A month after Google was spurned in its effort to acquire rapidly growing startup Groupon, the Mountain View company has begun testing a local-deals site of its own.

Google is soliciting small businesses to participate in a test of Google Offers, a vouchers program, the company said. It declined further comment.

A message to merchants posted on Google said the service "makes it easy for you to attract new customers and bring back old ones by enabling you to instantly post discounts and other types of special offers across Google properties."

The move, which comes in the wake of Groupon's board rejecting a reported $6 billion offer from Google, highlights the intense interest in local advertising among Internet companies.

Investment bank Caris & Co. estimates that local advertising represents a $100 billion market in the United States, and twice that globally. Yet less than 10 percent of that money is spent online today.

"It's the undiscovered country - that's where all the money is that's not already allocated online," said Chris Tolles, chief executive of Topix, a news aggregation site that depends on local advertising. "Groupon has to date done the best job of tapping into that with an alternative product. It's something that's never been done before."

In November, Facebook started Deals, which allows merchants to make a variety of special offers to nearby customers. This week, deals site LivingSocial drew widespread attention for selling a $20 Amazon gift card for $10, purchased by 1.3 million people.

Significant advantages

But as the world's most visited website, Google brings significant advantages to the fight, analysts said.

"Groupon created the daily deals market, but if Google gets into the act, it's going to be 'Clash of the Titans,' " said Susan Etlinger, a consultant at the Altimeter Group in San Mateo.

Etlinger said Google's advanced ability to tailor ads to customers, both on the Web and through mobile devices, would be significant advantages in the market.

Google has been working to expand its local offerings for some time, with its Places listings for local businesses and the Hotpot consumer ratings service, and sending popular merchants Zagat-like window stickers proclaiming them a "Favorite place on Google."

But it has been tough for online companies like Google and Yahoo Inc. to break into the local-deals arena because of the high cost of reaching and working with local restaurants, salons, pet stores and the like, which individually spend little money on advertising.

Groupon's platform

Groupon employs a direct sales force focused on small merchants, and offers a relatively easy platform for businesses to work with.

The Chicago company, which has about 3,000 employees and a growing Palo Alto presence, draws 33 million subscribers to local stores in more than 300 markets.
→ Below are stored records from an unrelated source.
Lemma quiet_fields_step now st msg :
  is_snapshot msg = false →
  cycle (applyMessage now st msg) = cycle st
  ∧ nextCycleSecs (applyMessage now st msg) = nextCycleSecs st
  ∧ (running st = false → running (applyMessage now st msg) = false).
Proof.
  intros Hs. destruct msg; try discriminate; destruct st; cbn; try done.
  all: by repeat case_match.
Qed.

(** X4.  Only a snapshot sets [cycle] and [nextCycleSecs], and only a
    snapshot can set [running] again: a run of frames without a snapshot
    leaves the first two as they were, and a finished session finished. *)
Theorem only_snapshot_restarts st frames :
  Forall (λ frame, is_snapshot frame.2 = false) frames →
  cycle (applyAll st frames) = cycle st
  ∧ nextCycleSecs (applyAll st frames) = nextCycleSecs st
  ∧ (running st = false → running (applyAll st frames) = false)
  ∧ (∀ now, running (applyAll (applyMessage now st msg_finished) frames)
            = false).
Proof.
  revert st.
  assert (Hrun : ∀ frames st,
    Forall (λ frame, is_snapshot frame.2 = false) frames →
    cycle (applyAll st frames) = cycle st
    ∧ nextCycleSecs (applyAll st frames) = nextCycleSecs st
    ∧ (running st = false → running (applyAll st frames) = false)).
  { clear frames. induction frames as [|[now msg] frames IH]; intros st Hall;
      [done|].
    apply Forall_cons in Hall as [Hmsg Hall]. cbn in Hmsg.
    rewrite applyAll_cons.
    destruct (IH (applyMessage now st msg) Hall) as (-> & -> & Hr).
    destruct (quiet_fields_step now st msg Hmsg) as (-> & -> & Hr').
    auto. }
  intros st Hall. destruct (Hrun frames st Hall) as (Hc & Hn & Hr).
  split_and!; [done..|].
  intros now. apply (Hrun frames _ Hall). by destruct st.
Qed.

End ReducerRuns.

(** * Further properties of the entry resolver *)

Section ResolverComposition.

Implicit Types (log : list AgentEntry) (e : AgentEntry).

Lemma emit_next_irrelevant prev e next :
  pairs_with (Some e) next = false → emit prev e next = emit prev e None.
Proof.
  unfold emit, pairs_with. intros Hp.
  destruct e as [| name arguments | | |]; try done.
  destruct next as [[| | next_name ? ? | |]|]; try done.
  by rewrite (String.eqb_sym next_name name), Hp.
Qed.

Lemma resolve_from_prev_irrelevant prev log :
  pairs_with prev (head log) = false →
  resolve_from prev log = resolve_from None log.
Proof.
  destruct log as [|e rest]; [done|]. cbn [head resolve_from]. intros Hp.
  f_equal. unfold emit, pairs_with in *.
  destruct e; try done. destruct prev as [[| prev_name ? | | |]|]; try done.
  by rewrite Hp.
Qed.

Lemma resolve_from_app log1 : ∀ prev log2,
  pairs_with (last log1) (head log2) = false →
  log1 ≠ [] →
  resolve_from prev (log1 ++ log2)
  = resolve_from prev log1 ++ resolve_from None log2.
Proof.
  induction log1 as [|e rest IH]; intros prev log2 Hp Hne; [done|].
  destruct rest as [|e' rest'].
  - cbn [app resolve_from head last] in *.
    rewrite (emit_next_irrelevant _ _ _ Hp), app_nil_r.
    by rewrite (resolve_from_prev_irrelevant _ _ Hp).
  - change ((e :: e' :: rest') ++ log2) with (e :: (e' :: rest') ++ log2).
    cbn [resolve_from]. rewrite <- app_assoc. f_equal.
    apply IH; [|done]. by rewrite last_cons_cons in Hp.
Qed.

Lemma resolveEntries_split log1 log2 :
  pairs_with (last log1) (head log2) = false →
  resolveEntries (log1 ++ log2) = resolveEntries log1 ++ resolveEntries log2.
Proof.
  intros Hp. rewrite !resolveEntries_resolve_from.
  destruct log1 as [|e rest]; [done|]. by apply resolve_from_app.
Qed.

(** X5.  The resolver works piece by piece.  Cutting the log anywhere except
    between a [ToolExecuting] and the [ToolResult] of the same name that
    directly follows it, the resolved list of the whole is the resolved list
    of the first part followed by that of the second; and such an adjacent
    pair, wherever it stands, contributes exactly its one completed [tool]
    element between the resolved lists of what precedes and what follows. *)
Theorem resolver_is_local log1 log2 :
  (pairs_with (last log1) (head log2) = false →
   resolveEntries (log1 ++ log2) = resolveEntries log1 ++ resolveEntries log2)
  ∧ (∀ name arguments result is_error,
       resolveEntries
         (log1 ++ ToolExecuting name arguments
               :: ToolResult name result is_error :: log2)
       = resolveEntries log1
           ++ r_tool name arguments (Some result) (Some is_error)
           :: resolveEntries log2).
Proof.
  split; [apply resolveEntries_split|].
  intros name arguments result is_error.
  rewrite resolveEntries_split.
  2:{ unfold pairs_with. cbn. by destruct (last log1) as [[]|]. }
  f_equal.
  change (ToolExecuting name arguments :: ToolResult name result is_error
            :: log2)
    with ([ToolExecuting name arguments; ToolResult name result is_error]
            ++ log2).
  rewrite resolveEntries_split by done.
  rewrite (resolveEntries_resolve_from [_; _]). cbn.
  by rewrite String.eqb_refl.
Qed.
It serves 40,000 businesses, and its annual revenue is approaching $1 billion, according to Caris.

Offers could allow Google to integrate deals with its mobile advertising and smart phone efforts, delivering coupons based on a consumer's precise location.
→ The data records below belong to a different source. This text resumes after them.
(** C7 as claimed fails: a quantity of 4301 digits is a decimal
    representation of a non-negative integer, and is not "1"; the stock
    policy raises [ValueError] on it, so no stock is emitted for a matched
    record that carries it. *)
Lemma bucket_refuses_long_decimal :
  (∃ N, decimal Mock.long_quantity N)
  ∧ Mock.long_quantity ≠ "1"
  ∧ bucket Mock.long_quantity = Raise ValueError
  ∧ create_stocks Mock.long_feed ["A"] = Raise ValueError.
Proof.
  split_and!.
  - eexists. apply digits_decimal; [by apply Forall_replicate|done].
  - done.
  - vm_compute. reflexivity.
  - vm_compute. reflexivity.
Qed.

(** C7, as the code has it.  The stock of a matched record is 100 for the
    quantity ">10", 0 for "1", and [N] for any other string that reads as
    the non-negative integer [N] in base ten and has no more digits than
    [int] reads; on a longer one the policy raises [ValueError].  The
    output of [create_stocks] is the entries of the matched records, each
    with the stock of its quantity, followed by the zero entries. *)
Theorem create_stocks_bucket_values :
  bucket ">10" = Ok 100%Z
  ∧ bucket "1" = Ok 0%Z
  ∧ bucket "7" = Ok 7%Z
  ∧ bucket "0" = Ok 0%Z
  ∧ (∀ s N, decimal s N → (Z.of_nat (String.length s) ≤ max_str_digits)%Z →
            s ≠ "1" → bucket s = Ok N)
  ∧ (∀ s N, decimal s N → (max_str_digits < Z.of_nat (String.length s))%Z →
            bucket s = Raise ValueError)
  ∧ (∀ n : N, n ≠ 1%N →
              (Z.of_nat (String.length (pretty n)) ≤ max_str_digits)%Z →
              bucket (pretty n) = Ok (Z.of_N n))
  ∧ ∀ (F : list watch) (U : list string) out U',
      create_stocks F U = Ok (out, U') →
      ∃ es,
        out = es ++ zero_stocks (remaining F U)
        ∧ Forall2 (λ w e,
            Stock.offer_id e = Kod w
            ∧ bucket (Kolichestvo w) = Ok (Stock.stock e)
            ∧ (Kolichestvo w = ">10" → Stock.stock e = 100%Z)
            ∧ (Kolichestvo w = "1" → Stock.stock e = 0%Z)
            ∧ (∀ N, decimal (Kolichestvo w) N → Kolichestvo w ≠ "1" →
                    Stock.stock e = N))
          (matched F U) es
        ∧ ∀ date wh,
            Market.create_stocks date F U wh = Ok (market_stock wh date <$> out, U')
            ∧ market_count <$> (market_stock wh date <$> out) = Stock.stock <$> out.
Proof.
  split_and!; try reflexivity.
  - apply bucket_decimal.
  - apply bucket_decimal_long.
  - intros n Hn Hlen. apply bucket_decimal; [apply pretty_N_decimal|done|].
    intros H1. apply Hn. by apply (inj pretty).
  - intros F U out U' Hout.
    pose proof Hout as (es & Hes & -> & ->)%create_stocks_Ok.
    exists es. split_and!; [done| |].
    + eapply Forall2_impl; [by apply bucket_all_Ok|].
      intros w e [Hid Hb]. simpl in *. split_and!; try done.
      * intros Hq. rewrite Hq in Hb. by injection Hb.
      * intros Hq. rewrite Hq in Hb. by injection Hb.
      * intros N HN Hne.
        destruct (decide (Z.of_nat (String.length (Kolichestvo w)) ≤ max_str_digits)%Z)
          as [Hlen|Hlen].
        -- rewrite (bucket_decimal _ _ HN Hlen Hne) in Hb. by injection Hb.
        -- rewrite (bucket_decimal_long _ _ HN) in Hb by lia. done.
    + intros date wh. split; [by rewrite market_create_stocks_spec, Hout|].
      by rewrite <-list_fmap_compose.
Qed.
(** * SharkBand backend: check-in ledger and analytics

    A shallow embedding of the in-memory data store ([data/store.ts]), the
    check-in route ([routes/checkins.ts]), the wallet and registration
    routes ([routes/cards.ts], [routes/auth.ts]) and the analytics routes
    ([routes/analytics.ts]), followed by the properties of the ledger and of
    the aggregation code.

    Conventions of the embedding.
    - A [Date] is its epoch value in milliseconds, a [Z].  Every
      [new Date()] of the source is an explicit argument of the function
      that performs it, in the order in which the source reads the clock.
    - [uuidv4()] is an explicit argument as well.
    - A JS [Map] is an association list in insertion order ([JsMap]): the
      analytics code iterates over [Map.values()], so the order is part of
      the behaviour.
    - [points], [pointsEarned] and the counters are integers ([Z]); the
      only quotient of the code, [avgCheckInsPerUser], is computed in [Q].
    - The process time zone is UTC, so that [setHours(0,0,0,0)] and
      [setDate], which act in the time zone of the process, act on the
      same calendar day as [toISOString]; what is proved of the ranges of
      dates is proved of a server in UTC.
    - The libraries that are not part of the repository are parameters:
      the test of [z.string().uuid()], [bcrypt.compare], [jwt.sign] and
      [jwt.verify].
    - A route runs in one step of the server, but for the registration,
      which awaits [bcrypt.hash] between its lookup and its write: other
      steps can run in between. *)

From Stdlib Require Import ZArith QArith Qround Lia.
From stdpp Require Import base decidable option list strings gmap pretty sorting.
"That opens up an incredible opportunity to reach people at the point of (shopping) consideration in the real world," Etlinger said.

Antitrust questions

Operating its own deals site could also allow Google to avoid antitrust issues. The combined Google and Groupon could have gained an unfair advantage in selling local advertising, critics said, but a new service within Google is less likely to concern regulators.

Mergers cause antitrust worries "because they reduce the number of actual or potential competitors," said Mark Lemley, a law professor and antitrust expert at Stanford University whose law practice represents Google in unrelated matters. "Entry into the market increases the number of competitors, and antitrust considers that a good thing."

E-mail the writers at cnewton@sfchronicle.com and jtemple@sfchronicle.com.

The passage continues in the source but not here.